With its cutting-edge facilities, the Amistad building, which opened in 2007, is a place technicians dream of working. It is home to about 4,000 mice alone, Mr. Russell said, on a campus that also keeps hamsters, gerbils, cats, dogs, pigs, sheep, fish and monkeys.

The washroom job is considered one of the toughest. It involves scraping dirty cages and loading them onto a conveyor-belt washer, and lifting 40-pound bags of food and bedding.

On a daily basis, technicians must also make the rounds looking for green neon tags — the mark signifying that an animal needs to be euthanized. They take the animals to the basement, lock them in a cage, and turn on the carbon dioxide machine.

“It is very easy to get attached to the animals,” Mr. Russell said. “It wears on you.”

Mr. Clark’s co-worker said the technicians “definitely do get a little desensitized.”

“But I don’t know anyone who is bothered and upset on a daily basis,” the co-worker said. The university provides counseling to help employees cope with having to kill animals on a regular basis.

Animal technicians must also be watchdogs, making sure that in the bureaucratic world of animal research, all documents have been filed and all ethical standards obeyed. They might remind a student to put on a gown before entering a room, or chide a researcher for failing to separate a litter of mice or clipping a mouse tail for a DNA sample, a practice the university forbids.

They live in fear of being held responsible for somebody else’s sloppiness; a single lapse like a dehydrated animal or unsanitary work space could mean weeks of disciplinary hearings.

5 comments:

Emma Evans said...

I have always thought that the suffering and death of animals in labs must be minimal compared to the suffering of many animals raised on farms for food, simply because of the tighter controls. It also happens on a much smaller scale. I have also always found it strange that people will be up in arms about animal testing when often the intent is to work on drugs to improve or prolong human health, but will happily enjoy meat.
It is an interesting thought, however, that daily exposure to death may normalise it in the same way that violent computer games are claimed to normalise violence.
An interesting article.

Wayne said...

I like that they euthanize animals with carbon dioxide... but I just wish they didn't have to euthanize any animal.

Jean Kazez said...

Emma, Mostly I agree. Animal experimentation is easier to justify, and also done on a much smaller scale (only about 1-2% of the animals killed in this country yearly are killed in labs). The worry is that some experiments really are very painful for animals, and some extremely painful. Sometimes the point is to cause them pain--so that pain-relief drugs can be studied. But yes--it makes no sense to be extremely worried about animal experimentation, but to take eating animals for granted.

Wayne--What are you assuming happens? Does CO2 cause an animal to fall asleep? To suffocate? Why do you think this is an easy death?

Faust said...

But yes--it makes no sense to be extremely worried about animal experimentation, but to take eating animals for granted.

It makes no sense only if you assume that people know what the proportions are, or that people know how bad agribusiness can be.

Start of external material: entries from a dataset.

(** * swe_normals: percent-of-normal snow-water-equivalent rasters

    A shallow embedding of [get_swe_normals.py] and the properties of its
    input resolver, normals engine, ratio computer and driver.

    The script is a thin layer over pandas, xarray and numpy, so the
    development first fixes the part of those libraries the script relies
    on (binary64 cells, timestamps, [pd.date_range] with the ["AS"]
    frequency, label selection and the time mean of a data array), then
    transcribes the five functions of the script, then states the
    properties. *)

From Stdlib Require Import Ascii String ZArith QArith List Bool Lia.
From Stdlib Require Import DecimalString DecimalPos DecimalFacts.
From Stdlib Require Import Floats.SpecFloat.
Import ListNotations.

Local Open Scope Z_scope.

(* ================================================================== *)
(** * Outcomes of Python calls *)

(** The exceptions the script can meet.  [OutOfBoundsDatetime] is the
    pandas subclass of [ValueError] raised for a timestamp outside the
    nanosecond range; [DataSourceUnavailable] stands for whatever the
    storage client raises when the store cannot be opened;
    [OverflowError] is what [datetime] raises for an argument that is no
    C [int].  [IterationBudget] is no exception of Python: it marks a
    loop of this model that has used up the turns it was given. *)
Inductive exn : Type :=
| ValueError
| KeyError
| TypeError
| EOFError
| OSError
| OverflowError
| OutOfBoundsDatetime
| DataSourceUnavailable
| IterationBudget.

Inductive result (A : Type) : Type :=
| Ok (a : A)
| Raise (e : exn).

Arguments Ok {A} a.
Arguments Raise {A} e.

Definition rbind {A B} (r : result A) (k : A -> result B) : result B :=
  match r with
  | Ok a => k a
  | Raise e => Raise e
  end.

Declare Scope result_scope.
Delimit Scope result_scope with result.
Notation "x <- r ;; k" := (rbind r (fun x => k))
  (at level 61, r at next level, right associativity) : result_scope.

(* ================================================================== *)
(** * Cells: IEEE 754 binary64 *)

Module F64.

Definition prec : Z := 53.
Definition emax : Z := 1024.

Definition cell : Type := spec_float.

Definition nan : cell := S754_nan.
Definition add : cell -> cell -> cell := SFadd prec emax.
Definition mul : cell -> cell -> cell := SFmul prec emax.
Definition div : cell -> cell -> cell := SFdiv prec emax.

(** Conversion of a Python [int] to a float (exact below 2^53). *)
Definition of_Z (n : Z) : cell := binary_normalize prec emax n 0 false.

Definition zero : cell := S754_zero false.
Definition hundred : cell := of_Z 100.

Definition is_nan (x : cell) : bool :=
  match x with
  | S754_nan => true
  | _ => false
  end.

(** A finite cell other than zero: neither NaN, nor an infinity, nor
    a zero. *)
Definition is_finite_nonzero (x : cell) : bool :=
  match x with
  | S754_finite _ _ _ => true
  | _ => false
  end.

(** [==] of numpy on two cells. *)
Definition eqb : cell -> cell -> bool := SFeqb.

(** The NaN-skipping mean xarray applies to float data
    ([skipna] defaults to true): the non-NaN values are summed and the
    sum is divided by their number; with none, 0.0 / 0 is NaN.  The sum
    is taken here in index order from 0.0; a chunked reduction may
    associate the additions otherwise, which no statement below depends
    on. *)
Definition nanmean (xs : list cell) : cell :=
  let present := filter (fun x => negb (is_nan x)) xs in
  div (fold_left add present zero) (of_Z (Z.of_nat (length present))).

End F64.

Definition cell : Type := F64.cell.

Consider just the two formulations:

Eating animals

vs.

Experimenting on animals

Eating animals conjurs up a trip to the grocery store, or a hot dog on the grill.

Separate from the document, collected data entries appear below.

(** * Synergy: the sequential multi-participant streaming orchestrator

    A shallow embedding of [src/api/route.ts]: the system prompt builder
    [generateSystemPrompt], the two provider adapters
    [handleAnthropicParticipant] and [handleOpenAIParticipant], and the
    [POST] handler with its validation and its participant loop.

    Conventions of the embedding.
    - JavaScript strings are [string]; temperatures are [Q] (they are only
      passed through, never computed with).  Token counts are integers,
      [Z].  JavaScript numbers are binary64: on integers their arithmetic
      is exact up to 2^53 and rounds beyond.  The one computation on token
      counts, the subtraction in [thinkBudget], is written as the exact
      subtraction: it is the code's for token counts up to 2^53, and a
      bound derived from it is stated for such counts.
    - An optional property ([undefined] or [null]) is [option] where the
      code cannot tell the two apart: the operators [x || d] and
      [x ? a : b] test JavaScript truthiness (the empty string and the
      number 0 are falsy), [x ?? d] and [x?.p] test presence only.  Where
      the code reads a property of the value without a test, the TypeError
      names what it found; there the property is a [Nullable].
    - [flush] appends a structured [StreamEvent] to the output of the
      response stream; the textual framing [data: <json>] is not modelled.
    - The vendor APIs are an environment: for each loop iteration they say
      what the streaming call does with the request it is given.  A stream
      is finite: it yields its events and ends, normally or by throwing.
    - The client stays connected: [flush] always succeeds.
    - Adapter code runs in a state and exception monad [M]: the state is
      the shared [conversationHistory] array and the output stream, and
      what was flushed before an exception stays flushed. *)

From Stdlib Require Import String Ascii List ZArith QArith Bool Arith Lia.
From Stdlib Require DecimalString.
Import ListNotations.
Local Close Scope Q_scope.
Local Open Scope nat_scope.
Local Open Scope list_scope.
Local Open Scope string_scope.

Experimenting on animals conjurs up "experimentation," cages, needles, drugs, looming men in lab coats.

What if "eating animals" conjured up blood soaked slaughterhouses, chickens getting their beaks sliced off, etc etc.

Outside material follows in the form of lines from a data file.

(* ===== verification/_CoqProject ===== *)
-Q . S2P
Prelude.v
Monad.v
Totals.v
Rlp.v
Fee.v
Emission.v
U256.v
U256Props.v
U256Wf.v
EvmBase.v
EvmHost.v
EvmInterp.v
EvmLogic.v
EvmExec.v
EvmProps.v
Pool.v
Zrc20.v
Votes.v
Block.v
Safety.v
Liveness.v
Proposer.v
HotStuff.v
Progress.v
Transaction.v
Mempool.v
State.v
Supply.v
Nibbles.v
TrieTree.v
Trie.v
TrieProps.v
StateRoot.v
Commitments.v
Receipts.v
ZvmBase.v
ZvmHost.v
ZvmInterp.v
ZvmWords.v
ZvmLogic.v
ZvmExec.v
ZvmProps.v
ZvmChain.v
Validators.v
StakingTx.v
StakingLedger.v
StakingHandler.v
Slashing.v
Pipeline.v
Executor.v
ExecutorProps.v
ZvmBlock.v
StakingExec.v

People just don't associate eating animals with torturing them. But that's mostly just ignorance.

Wayne said...

Jean- I'm assuming its an easy death since it has the least amount of pain involved. From what I understand, when the brain becomes deprived of oxygen rapidly, it may be disconcerning, but if they are slowly suffocated then you feel a bit light headed, dizzy, you start yawning alot, then eventually you get tired as lactic acid builds up in your system, like after a strenous workout but without the rise in heartrate. You become unconscious, then your brain dies first, since its the largest consumer of oxygen in your body.